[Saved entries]
|---|
(* ===== verification/Mqtt.v ===== *)
(** * The MQTT transport ([internal/transport/mqtt])

    The wire format ([packets.go]) and the packet handlers ([server.go]) of one
    client connection.  A connection is a byte stream in and a list of packets
    written out; the broker is the one of [Broker.v].  The goroutine a
    subscription starts is the step [forward]. *)

From Stdlib Require Import Ascii.
From Stdlib Require Import Strings.Byte.
From S2P Require Import Prelude.
From S2P Require Import GoLib.
From S2P Require Import Message.
From S2P Require Import Wal.
From S2P Require Import Broker.

(** ** Packet types *)

Definition PacketConnect : Z := 1.
Definition PacketConnAck : Z := 2.
Definition PacketPublish : Z := 3.
Definition PacketPubAck : Z := 4.
Definition PacketSubscribe : Z := 8.
Definition PacketSubAck : Z := 9.
Definition PacketUnsubscribe : Z := 10.
Definition PacketUnsubAck : Z := 11.
Definition PacketPingReq : Z := 12.
Definition PacketPingResp : Z := 13.
Definition PacketDisconnect : Z := 14.

(** [byte(t << 4)] *)
Definition packet_byte (t : Z) : byte := Zbyte (Z.shiftl t 4).

(** ** The variable-length integer *)

Definition eof_msg : string := "EOF".
Definition unexpected_eof_msg : string := "unexpected EOF".
Definition malformed_length_msg : string := "malformed remaining length: exceeded 4 bytes".

(** The loop of [readRemainingLength] with [n] bytes still allowed: the value
    and the rest of the stream. *)
Fixpoint read_length_loop (n : nat) (multiplier value : Z) (r : bytes)
    : string + (Z * bytes) :=
  match n with
  | O => inl malformed_length_msg
  | S n' =>
      match r with
      | [] => inl eof_msg
      | encodedByte :: r' =>
          let value := (value + Z.land (byteZ encodedByte) 127 * multiplier)%Z in
          if bool_decide (Z.land (byteZ encodedByte) 128 = 0%Z) then inr (value, r')
          else read_length_loop n' (multiplier * 128) value r'
      end
  end.
Definition readRemainingLength (r : bytes) : string + (Z * bytes) := read_length_loop 4 1 0 r.

(** The loop of [writeRemainingLength]; [%] and [/] truncate.  Nine rounds are
    enough for a 64-bit [int]. *)
Fixpoint write_length_loop (fuel : nat) (value : Z) : bytes :=
  match fuel with
  | O => []
  | S fuel' =>
      let encodedByte := Z.rem value 128 in
      let value := Z.quot value 128 in
      if (0 <? value)%Z
      then Zbyte (Z.lor encodedByte 128) :: write_length_loop fuel' value
      else [Zbyte encodedByte]
  end.
Definition writeRemainingLength (value : Z) : bytes := write_length_loop 9 value.

(** ** Length-prefixed strings: the text and the new offset *)

Definition readString {S} (buf : bytes) (offset : nat) : M S (option (string * nat)) :=
  if (length buf <? offset + 2)%nat then mret None
  else
    prefix ← go_slice buf offset (offset + 2);
    n ← BigEndian_Uint16 prefix;
    let offset := offset + 2 in
    let len := Z.to_nat n in
    if (length buf <? offset + len)%nat then mret None
    else
      str ← go_slice buf offset (offset + len);
      mret (Some (string_of_bytes str, offset + len)).

Definition translateMQTTWildcard (topic : string) : string :=
  if String.eqb topic "#" then "*"
  else if strings.HasSuffix topic "/#" then strings.ReplaceAll topic "/#" "/*"
  else if strings.Contains topic "+" then strings.ReplaceAll topic "+" "*"
  else topic.

(** The PUBLISH packet a subscriber receives. *)
Definition publish_packet (msg : Message) : bytes :=
  let topicBytes := bytes_of_string (Message.Topic msg) in
  let varHeader := put_be16 (Z.of_nat (length topicBytes)) ++ topicBytes in
  let totalPayload := varHeader ++ Payload msg in
  packet_byte PacketPublish :: writeRemainingLength (Z.of_nat (length totalPayload)) ++ totalPayload.

(** ** The connection *)

Record Client (St : Type) : Type := MkClient {
  connected : bool;
  (** what was written to the socket, and how many writes were attempted *)
  out : list bytes;
  writes : nat;
  spies_of : gmap string nat;
  (** [mc.mu] is held *)
  mu : bool;
  world : World St
}.
Arguments MkClient {_} _ _ _ _ _ _.
Arguments mu {_} _. Arguments connected {_} _. Arguments out {_} _. Arguments writes {_} _.
Arguments spies_of {_} _. Arguments world {_} _.

Section client_updates.
Context {St : Type}.
Implicit Types c : Client St.

Definition set_connected (x : bool) c : Client St :=
  MkClient x (out c) (writes c) (spies_of c) (mu c) (world c).
Definition set_out (x : list bytes) (n : nat) c : Client St :=
  MkClient (connected c) x n (spies_of c) (mu c) (world c).
Definition set_spies_of (x : gmap string nat) c : Client St :=
  MkClient (connected c) (out c) (writes c) x (mu c) (world c).
Definition set_mu (x : bool) c : Client St :=
  MkClient (connected c) (out c) (writes c) (spies_of c) x (world c).
Definition set_world (x : World St) c : Client St :=
  MkClient (connected c) (out c) (writes c) (spies_of c) (mu c) x.

(** [mqttConn] just accepted. *)
Definition new_client (w : World St) : Client St := MkClient false [] 0 ∅ false w.

End client_updates.

Section server.
Context `{R : Runtime} {St : Type} `{Storage St}.
(** which writes to the socket fail *)
Variable broken : nat → bool.
Abbreviation MC := (M (Client St)).

(** [mc.conn.Write(data)] *)
Definition conn_write (data : bytes) : MC error :=
  c ← get;
  if broken (writes c) then
    modify (λ c, set_out (out c) (S (writes c)) c) ;; mret (Some "write failed")
  else
    modify (λ c, set_out (out c ++ [data]) (S (writes c)) c) ;; mret None.

Definition write (data : bytes) : MC error :=
  mutex_lock mu set_mu ;;
  err ← conn_write data;
  mutex_unlock mu set_mu ;;
  mret err.

Definition call {A} (op : M (World St) A) : MC A := zoom world set_world op.

Definition connack (code : byte) : bytes := [packet_byte PacketConnAck; x02; x00; code].

(** The credentials [handleConnect] compares with [TINYMQ_API_KEY]. *)
Definition authorized (hasUsername hasPassword : bool) (username password : string) : bool :=
  let token := getenv "TINYMQ_API_KEY" in
  String.eqb token "" ||
  (hasPassword && String.eqb password token) || (hasUsername && String.eqb username token).

(** A field that is present only when its flag is set. *)
Definition optional_string (present : bool) (payload : bytes) (offset : nat)
    : MC (option (string * nat)) :=
  if present then readString payload offset else mret (Some (EmptyString, offset)).

Definition handleConnect (payload : bytes) : MC error :=
  if (length payload <? 10)%nat then mret (Some "malformed CONNECT packet")
  else
    proto ← readString payload 0;
    match proto with
    | None => mret (Some "failed to read protocol name: unexpected EOF")
    | Some (protoName, offset) =>
        if negb (String.eqb protoName "MQTT" || String.eqb protoName "MQIsdp")
        then mret (Some ("invalid protocol name: " +:+ protoName))
        else if (length payload <? offset + 4)%nat then mret (Some unexpected_eof_msg)
        else
          protoLevel ← go_index payload offset;
          if negb (bool_decide (byteZ protoLevel = 4%Z)) then
            write (connack x01) ;;
            mret (Some ("unsupported MQTT version: " +:+ Itoa (byteZ protoLevel)))
          else
            connFlags ← go_index payload (offset + 1);
            client ← readString payload (offset + 4);
            match client with
            | None => mret (Some unexpected_eof_msg)
            | Some (clientID, offset) =>
                let hasUsername := negb (bool_decide (Z.land (byteZ connFlags) 128 = 0%Z)) in
                let hasPassword := negb (bool_decide (Z.land (byteZ connFlags) 64 = 0%Z)) in
                if hasPassword && negb hasUsername then
                  write (connack x04) ;;
                  mret (Some "password flag set without username flag (MQTT 3.1.1 §3.1.2.9)")
                else
                  user ← optional_string hasUsername payload offset;
                  match user with
                  | None => mret (Some unexpected_eof_msg)
                  | Some (username, offset) =>
                      pass ← optional_string hasPassword payload offset;
                      match pass with
                      | None => mret (Some unexpected_eof_msg)
                      | Some (password, _) =>
                          if authorized hasUsername hasPassword username password then
                            modify (set_connected true) ;; write (connack x00)
                          else
                            write (connack x05) ;; mret (Some "authentication failed")
                      end
                  end
            end
    end.

(** [(flags >> 1) & 0x03] *)
Definition qos_of (flags : Z) : Z := Z.land (Z.shiftr flags 1) 3.

(** [binary.BigEndian.Uint16(payload[offset : offset+2])] after its length check *)
Definition read_packet_id (payload : bytes) (offset : nat) : MC (option Z) :=
  if (length payload <? offset + 2)%nat then mret None
  else
    b ← go_slice payload offset (offset + 2);
    id ← BigEndian_Uint16 b;
    mret (Some id).

Definition puback (packetID : Z) : bytes := packet_byte PacketPubAck :: x02 :: put_be16 packetID.

Definition handlePublish (now flags : Z) (payload : bytes) : MC error :=
  r ← readString payload 0;
  match r with
  | None => mret (Some unexpected_eof_msg)
  | Some (topic, offset) =>
      let qos := qos_of flags in
      id ← (if (0 <? qos)%Z then read_packet_id payload offset else mret (Some 0%Z));
      match id with
      | None => mret (Some unexpected_eof_msg)
      | Some packetID =>
          let offset := if (0 <? qos)%Z then offset + 2 else offset in
          if (qos =? 2)%Z then mret (Some "QoS 2 not supported")
          else
            msgPayload ← go_slice payload offset (length payload);
            err ← call (Publish now topic msgPayload ∅ "normal" None None false);
            match err with
            | Some e => mret (Some e)
            | None => if (qos =? 1)%Z then write (puback packetID) else mret None
            end
      end
  end.

(** One topic filter of a SUBSCRIBE; the granted code. *)
Definition subscribe_one (cleanTopic : string) : MC byte :=
  c ← get;
  (match spies_of c !! cleanTopic with
   | Some oldCh =>
       call (RemoveSpy cleanTopic oldCh) ;;
       modify (λ c, set_spies_of (delete cleanTopic (spies_of c)) c)
   | None => mret ()
   end) ;;
  r ← call (AddSpy cleanTopic);
  match r with
  | inl _ => mret x80
  | inr spyChan =>
      modify (λ c, set_spies_of (<[cleanTopic := spyChan]> (spies_of c)) c) ;;
      mret x00
  end.

(** The loop of [handleSubscribe]; every round moves [offset] forward.  The
    requested QoS is read and only logged. *)
Fixpoint subscribe_loop (fuel : nat) (payload : bytes) (offset : nat) (grantedQoS : bytes)
    : MC (string + bytes) :=
  if (length payload <=? offset)%nat then mret (inr grantedQoS)
  else
    match fuel with
    | O => deadlock
    | S fuel' =>
        r ← readString payload offset;
        match r with
        | None => mret (inl unexpected_eof_msg)
        | Some (topic, offset) =>
            if (length payload <=? offset)%nat then mret (inl unexpected_eof_msg)
            else
              requestedQoS ← go_index payload offset;
              code ← subscribe_one (translateMQTTWildcard topic);
              subscribe_loop fuel' payload (offset + 1) (grantedQoS ++ [code])
        end
    end.

Definition suback (packetID : Z) (grantedQoS : bytes) : bytes :=
  packet_byte PacketSubAck :: writeRemainingLength (2 + Z.of_nat (length grantedQoS)) ++
  put_be16 packetID ++ grantedQoS.

Definition handleSubscribe (payload : bytes) : MC error :=
  id ← read_packet_id payload 0;
  match id with
  | None => mret (Some unexpected_eof_msg)
  | Some packetID =>
      r ← subscribe_loop (length payload) payload 2 [];
      match r with
      | inl e => mret (Some e)
      | inr grantedQoS => write (suback packetID grantedQoS)
      end
  end.

Definition unsubscribe_one (cleanTopic : string) : MC unit :=
  c ← get;
  match spies_of c !! cleanTopic with
  | Some ch =>
      call (RemoveSpy cleanTopic ch) ;;
      modify (λ c, set_spies_of (delete cleanTopic (spies_of c)) c)
  | None => mret ()
  end.

Fixpoint unsubscribe_loop (fuel : nat) (payload : bytes) (offset : nat) : MC unit :=
  if (length payload <=? offset)%nat then mret ()
  else
    match fuel with
    | O => deadlock
    | S fuel' =>
        r ← readString payload offset;
        match r with
        | None => mret ()
        | Some (topic, offset) =>
            unsubscribe_one (translateMQTTWildcard topic) ;;
            unsubscribe_loop fuel' payload offset
        end
    end.

Definition handleUnsubscribe (payload : bytes) : MC error :=
  if (length payload <? 2)%nat then mret (Some unexpected_eof_msg)
  else
    packetID ← go_slice payload 0 2;
    unsubscribe_loop (length payload) payload 2 ;;
    hi ← go_index packetID 0;
    lo ← go_index packetID 1;
    write [packet_byte PacketUnsubAck; x02; hi; lo].

Definition processPacket (now pType flags : Z) (payload : bytes) : MC error :=
  c ← get;
  if negb (pType =? PacketConnect)%Z && negb (connected c)
  then mret (Some "protocol violation: packet sent before CONNECT")
  else if (pType =? PacketConnect)%Z then handleConnect payload
  else if (pType =? PacketPublish)%Z then handlePublish now flags payload
  else if (pType =? PacketSubscribe)%Z then handleSubscribe payload
  else if (pType =? PacketPingReq)%Z then write [packet_byte PacketPingResp; x00]
  else if (pType =? PacketDisconnect)%Z then mret (Some "client disconnected gracefully")
  else if (pType =? PacketUnsubscribe)%Z then handleUnsubscribe payload
  else mret (Some ("unsupported packet type: " +:+ Itoa pType)).

Definition maxPacketSize : Z := Z.shiftl 2 20.

(** One round of [handleClient]'s loop on the rest of the stream: the new rest,
    or [None] when the connection ends. *)
Definition serve_packet (now : Z) (input : bytes) : MC (option bytes) :=
  match input with
  | [] => mret None
  | header :: input =>
      let packetType := Z.shiftr (byteZ header) 4 in
      let flags := Z.land (byteZ header) 15 in
      match readRemainingLength input with
      | inl _ => mret None
      | inr (remLength, input) =>
          if (maxPacketSize <? remLength)%Z then mret None
          else
            make_bytes remLength ;;
            let n := Z.to_nat remLength in
            if (length input <? n)%nat then mret None
            else
              err ← processPacket now packetType flags (take n input);
              match err with
              | Some _ => mret None
              | None => mret (Some (drop n input))
              end
      end
  end.

Fixpoint serve (fuel : nat) (now : Z) (input : bytes) : MC unit :=
  match fuel with
  | O => deadlock
  | S fuel' =>
      r ← serve_packet now input;
      match r with
      | None => mret ()
      | Some rest => serve fuel' now rest
      end
  end.

(** The deferred clean-up. *)
Definition remove_spies : MC unit :=
  c ← get;
  forM_ (λ '(topic, ch), call (RemoveSpy topic ch)) (map_range (map_to_list (spies_of c))).

(** [handleClient] on the bytes the client sends until it stops. *)
Definition handleClient (now : Z) (input : bytes) : MC unit :=
  serve (S (length input)) now input ;; remove_spies.

(** One round of the goroutine of a subscription: a message is forwarded; a failed
    write or a closed channel ends it, and the deferred [RemoveSpy] runs. *)
Definition forward (topic : string) (ch : nat) : MC unit :=
  om ← call (try_recv ch);
  match om with
  | None =>
      c ← get;
      if default false (closed <$> chans (world c) !! ch) then call (RemoveSpy topic ch)
      else mret ()
  | Some msg =>
      err ← write (publish_packet msg);
      match err with
      | None => mret ()
      | Some _ => call (RemoveSpy topic ch)
      end
  end.

End server.
(** ** Numbers *)

Lemma is_nat_digit x : (x < 10)%N → Ascii.is_nat (pretty_N_char x) = Some (N.to_nat x).
Proof.
  intros Hx. assert (x = 0 ∨ x = 1 ∨ x = 2 ∨ x = 3 ∨ x = 4 ∨ x = 5 ∨ x = 6 ∨ x = 7 ∨ x = 8 ∨ x = 9)%N
    as Hc by lia. naive_solver.
Qed.

Lemma digits_pretty_go x s : digits 0 (pretty_N_go x s) = digits (Z.of_N x) s.
Proof.
  revert s. induction (N.lt_wf_0 x) as [x _ IH]; intros s.
  destruct (decide (x = 0)%N) as [->|Hx]; [by rewrite pretty_N_go_0|].
  rewrite pretty_N_go_step by lia. rewrite IH by (apply N.div_lt; lia).
  cbn [digits]. rewrite is_nat_digit by (apply N.mod_lt; lia). f_equal.
  rewrite N2Z.inj_div. pose proof (N.mod_lt x 10). rewrite N_nat_Z, N2Z.inj_mod.
  pose proof (Z.div_mod (Z.of_N x) 10). lia.
Qed.

Lemma digits_pretty (x : N) : digits 0 (pretty x) = Some (Z.of_N x).
Proof.
  unfold pretty, pretty_N. case_decide as Hx; [by rewrite Hx|]. by rewrite digits_pretty_go.
Qed.

Lemma digit_prefix_digits acc s z : digits acc s = Some z → digit_prefix s = s.
Proof.
  revert acc. induction s as [|c s IH]; intros acc; [done|]. cbn.
  destruct (Ascii.is_nat c); [|done]. intros H. by rewrite (IH _ H).
Qed.

(** A digit is a printing character, and no sign. *)
Lemma digit_plain c d :
  Ascii.is_nat c = Some d →
  plain_start c = true ∧ plain_end c = true ∧ Ascii.eqb " " c = false ∧ c ≠ "-"%char ∧ c ≠ "+"%char.
Proof.
  assert (forallb (λ n, let c := ascii_of_nat n in
    match Ascii.is_nat c with
    | Some _ => plain_start c && plain_end c && negb (Ascii.eqb " " c) && negb (Ascii.eqb c "-") &&
        negb (Ascii.eqb c "+")
    | None => true
    end) (seq 0 256) = true) as Hall by (vm_compute; reflexivity).
  rewrite forallb_forall in Hall. specialize (Hall (nat_of_ascii c)).
  cbv beta zeta in Hall. rewrite ascii_nat_embedding in Hall. intros Hd. rewrite Hd in Hall.
  rewrite !andb_true_iff, !negb_true_iff, !Ascii.eqb_neq in Hall.
  assert (In (nat_of_ascii c) (seq 0 256)) as Hin
    by (apply in_seq; pose proof (nat_ascii_bounded c); lia).
  rewrite Ascii.eqb_neq. specialize (Hall Hin). tauto.
Qed.

Lemma pretty_go_empty x s : pretty_N_go x s = "" → x = 0%N ∧ s = "".
Proof.
  revert s. induction (N.lt_wf_0 x) as [y _ IH]; intros s.
  destruct (decide (y = 0)%N) as [->|]; [done|].
  rewrite pretty_N_go_step by lia. intros H. apply IH in H as [_ ?]; [done|].
  apply N.div_lt; lia.
Qed.

Lemma pretty_first (x : N) : ∃ c d s, pretty x = String c s ∧ Ascii.is_nat c = Some d.
Proof.
  pose proof (digits_pretty x) as Hd. destruct (pretty x) as [|c s] eqn:E.
  - exfalso. unfold pretty, pretty_N in E. case_decide as Hx; [done|].
    by apply pretty_go_empty in E as [? _].
  - cbn in Hd. destruct (Ascii.is_nat c) as [d|] eqn:Ec; [|done]. eauto 10.
Qed.

Lemma take_sign_digit c d s : Ascii.is_nat c = Some d → take_sign (String c s) = ("", String c s).
Proof.
  intros Hc. destruct (digit_plain c d Hc) as (_ & _ & _ & H1%Ascii.eqb_neq & H2%Ascii.eqb_neq).
  cbn. by rewrite H1, H2.
Qed.

Lemma Atoi_nat (x : N) : (Z.of_N x ≤ max_int)%Z → Atoi (pretty x) = Some (Z.of_N x).
Proof.
  intros Hx. destruct (pretty_first x) as (c & d & s & E & Hc).
  pose proof (digits_pretty x) as Hd. rewrite E in *. unfold Atoi.
  rewrite (take_sign_digit c d s Hc), Hd. unfold in_int_range, min_int. cbn [String.eqb].
  rewrite Z.mul_1_l, (proj2 (Z.leb_le _ _)), (proj2 (Z.leb_le _ _)) by lia. done.
Qed.

Lemma Sscanf_nat (x : N) : (Z.of_N x ≤ max_int)%Z → Sscanf_d (pretty x) = Z.of_N x.
Proof.
  intros Hx. unfold Sscanf_d. destruct (pretty_first x) as (c & d & s & E & Hc).
  pose proof (digits_pretty x) as Hd. pose proof (Atoi_nat x Hx) as Ha. rewrite E in *.
  destruct (digit_plain c d Hc) as (Hp & _).
  rewrite trim_left_plain, (take_sign_digit c d s Hc), (digit_prefix_digits _ _ _ Hd) by done.
  change ("" +:+ String c s) with (String c s). by rewrite Ha.
Qed.

(** A printed natural number starts and ends with digits. *)
Lemma digits_last acc s z :
  digits acc s = Some z → s ≠ "" → ∃ c d, last_char s = Some c ∧ Ascii.is_nat c = Some d.
Proof.
  revert acc. induction s as [|c s IH]; intros acc; [done|]. cbn.
  destruct (Ascii.is_nat c) as [d|] eqn:Ec; [|done]. intros Hd _.
  destruct s as [|c' s]; [eauto|]. by apply (IH _ Hd).
Qed.

Lemma pretty_last (x : N) : ∃ c d, last_char (pretty x) = Some c ∧ Ascii.is_nat c = Some d.
Proof.
  apply (digits_last 0 _ (Z.of_N x)); [apply digits_pretty|].
  destruct (pretty_first x) as (c & d & s & -> & _). done.
Qed.

Lemma TrimSpace_nat (x : N) : strings.TrimSpace (pretty x) = pretty x.
Proof.
  destruct (pretty_last x) as (c & d & Hl & Hc). destruct (digit_plain c d Hc) as (_ & He & _).
  destruct (pretty_first x) as (c' & d' & s & E & Hc'). unfold strings.TrimSpace. rewrite E in *.
  rewrite trim_left_plain by by destruct (digit_plain c' d' Hc').
  by eapply trim_right_plain.
Qed.

(** Reading back a printed term. *)
Lemma Sscanf_Itoa z : (0 ≤ z ≤ max_int)%Z → Sscanf_d (Itoa z) = z.
Proof.
  intros Hz. unfold Itoa. assert (pretty z = pretty (Z.to_N z)) as ->.
  { destruct z; [done|done|lia]. }
  rewrite Sscanf_nat; lia.
Qed.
|---|
[Work to be completed] Every line above that holds the string "translateMQTTWildcard" should be returned.

[Solved exercise]
Definition translateMQTTWildcard (topic : string) : string :=
              code ← subscribe_one (translateMQTTWildcard topic);
            unsubscribe_one (translateMQTTWildcard topic) ;;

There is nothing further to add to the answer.